> _Excerpted data_:
(** C5: a sampled pixel (u, v) whose depth, clamped or not, is used comes
    out with x = (u - center_x) * depth * constant_x,
    y = (v - center_y) * depth * constant_y and z = toMeters(depth), in
    float arithmetic, where constant_x = toMeters(1) / fx and
    constant_y = toMeters(1) / fy; with principal point (0, 0), focal
    lengths (1, 1) and a float depth of 5.0 at (u, v) = (10, 20) the point
    is (50.0, 100.0, 5.0). *)
Theorem back_projection :
  (forall (T : Type) (sample : DepthSample T) (traits : DepthTraits T)
      (depth_msg : Image) (model : PinholeCameraModel) (range_max : double)
      (use_quiet_nan : bool) (cv_ptr : option Mat) (cloud_msg : PointCloud2)
      (i j : Z) (d depth : T),
      wf_depth depth_msg = true ->
      color_safe cv_ptr depth_msg = true ->
      half_up (height depth_msg) * half_up (width depth_msg)
        <= Z.of_nat (length (pc_data cloud_msg)) ->
      0 <= i -> 2 * i < height depth_msg ->
      0 <= j -> 2 * j < width depth_msg ->
      load_depth depth_msg (2 * i * row_step depth_msg) (2 * j) = Ok d ->
      clamp_depth range_max use_quiet_nan d = Some depth ->
      let u := 2 * j in
      let v := 2 * i in
      let constant_x := f32_of_f64 (f64_div (toMeters (of_int 1)) (fx model)) in
      let constant_y := f32_of_f64 (f64_div (toMeters (of_int 1)) (fy model)) in
      exists p,
        cell (convert depth_msg model range_max use_quiet_nan cv_ptr cloud_msg)
             (cell_index (width depth_msg) i j) = Some p /\
        pt_x p = f32_mul (f32_mul (f32_sub (f32_of_int u) (f32_of_f64 (cx model)))
                                  (to_float depth)) constant_x /\
        pt_y p = f32_mul (f32_mul (f32_sub (f32_of_int v) (f32_of_f64 (cy model)))
                                  (to_float depth)) constant_y /\
        pt_z p = f32_of_f64 (toMeters depth)) /\
  (let out := cell (convert (T := float)
                      (f32_image 22 12 (replicate 264 five_f32)) unit_camera
                      f64_zero false None (blank_cloud 66))
                   (cell_index 12 10 5) in
   pt_x <$> out = Some (f32_of_int 50) /\
   pt_y <$> out = Some (f32_of_int 100) /\
   pt_z <$> out = Some (f32_of_int 5)).
Proof.
  split; [|vm_compute; repeat split].
  intros T sample traits depth_msg model range_max use_quiet_nan cv_ptr
    cloud_msg i j d depth Hwf Hsafe Hroom Hi0 Hi Hj0 Hj Hd Hclamp u v cx' cy'.
  destruct (convert_cell_point depth_msg model range_max use_quiet_nan cv_ptr
              cloud_msg i j d Hwf Hsafe Hroom Hi0 Hi Hj0 Hj Hd) as (p & Hp & Hcell).
  destruct (point_accepted _ _ _ _ _ _ _ _ _ Hclamp Hp) as (rgb & Hrgb & ->).
  exists (fill model u v depth rgb). split; [exact Hcell|].
  repeat split.
Qed.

> _Brief_: Every line of the listing should be given again exactly.

> _Answer to the exercise_:
(** C5: a sampled pixel (u, v) whose depth, clamped or not, is used comes
    out with x = (u - center_x) * depth * constant_x,
    y = (v - center_y) * depth * constant_y and z = toMeters(depth), in
    float arithmetic, where constant_x = toMeters(1) / fx and
    constant_y = toMeters(1) / fy; with principal point (0, 0), focal
    lengths (1, 1) and a float depth of 5.0 at (u, v) = (10, 20) the point
    is (50.0, 100.0, 5.0). *)
Theorem back_projection :
  (forall (T : Type) (sample : DepthSample T) (traits : DepthTraits T)
      (depth_msg : Image) (model : PinholeCameraModel) (range_max : double)
      (use_quiet_nan : bool) (cv_ptr : option Mat) (cloud_msg : PointCloud2)
      (i j : Z) (d depth : T),
      wf_depth depth_msg = true ->
      color_safe cv_ptr depth_msg = true ->
      half_up (height depth_msg) * half_up (width depth_msg)
        <= Z.of_nat (length (pc_data cloud_msg)) ->
      0 <= i -> 2 * i < height depth_msg ->
      0 <= j -> 2 * j < width depth_msg ->
      load_depth depth_msg (2 * i * row_step depth_msg) (2 * j) = Ok d ->
      clamp_depth range_max use_quiet_nan d = Some depth ->
      let u := 2 * j in
      let v := 2 * i in
      let constant_x := f32_of_f64 (f64_div (toMeters (of_int 1)) (fx model)) in
      let constant_y := f32_of_f64 (f64_div (toMeters (of_int 1)) (fy model)) in
      exists p,
        cell (convert depth_msg model range_max use_quiet_nan cv_ptr cloud_msg)
             (cell_index (width depth_msg) i j) = Some p /\
        pt_x p = f32_mul (f32_mul (f32_sub (f32_of_int u) (f32_of_f64 (cx model)))
                                  (to_float depth)) constant_x /\
        pt_y p = f32_mul (f32_mul (f32_sub (f32_of_int v) (f32_of_f64 (cy model)))
                                  (to_float depth)) constant_y /\
        pt_z p = f32_of_f64 (toMeters depth)) /\
  (let out := cell (convert (T := float)
                      (f32_image 22 12 (replicate 264 five_f32)) unit_camera
                      f64_zero false None (blank_cloud 66))
                   (cell_index 12 10 5) in
   pt_x <$> out = Some (f32_of_int 50) /\
   pt_y <$> out = Some (f32_of_int 100) /\
   pt_z <$> out = Some (f32_of_int 5)).
Proof.
  split; [|vm_compute; repeat split].
  intros T sample traits depth_msg model range_max use_quiet_nan cv_ptr
    cloud_msg i j d depth Hwf Hsafe Hroom Hi0 Hi Hj0 Hj Hd Hclamp u v cx' cy'.
  destruct (convert_cell_point depth_msg model range_max use_quiet_nan cv_ptr
              cloud_msg i j d Hwf Hsafe Hroom Hi0 Hi Hj0 Hj Hd) as (p & Hp & Hcell).
  destruct (point_accepted _ _ _ _ _ _ _ _ _ Hclamp Hp) as (rgb & Hrgb & ->).
  exists (fill model u v depth rgb). split; [exact Hcell|].
  repeat split.
Qed.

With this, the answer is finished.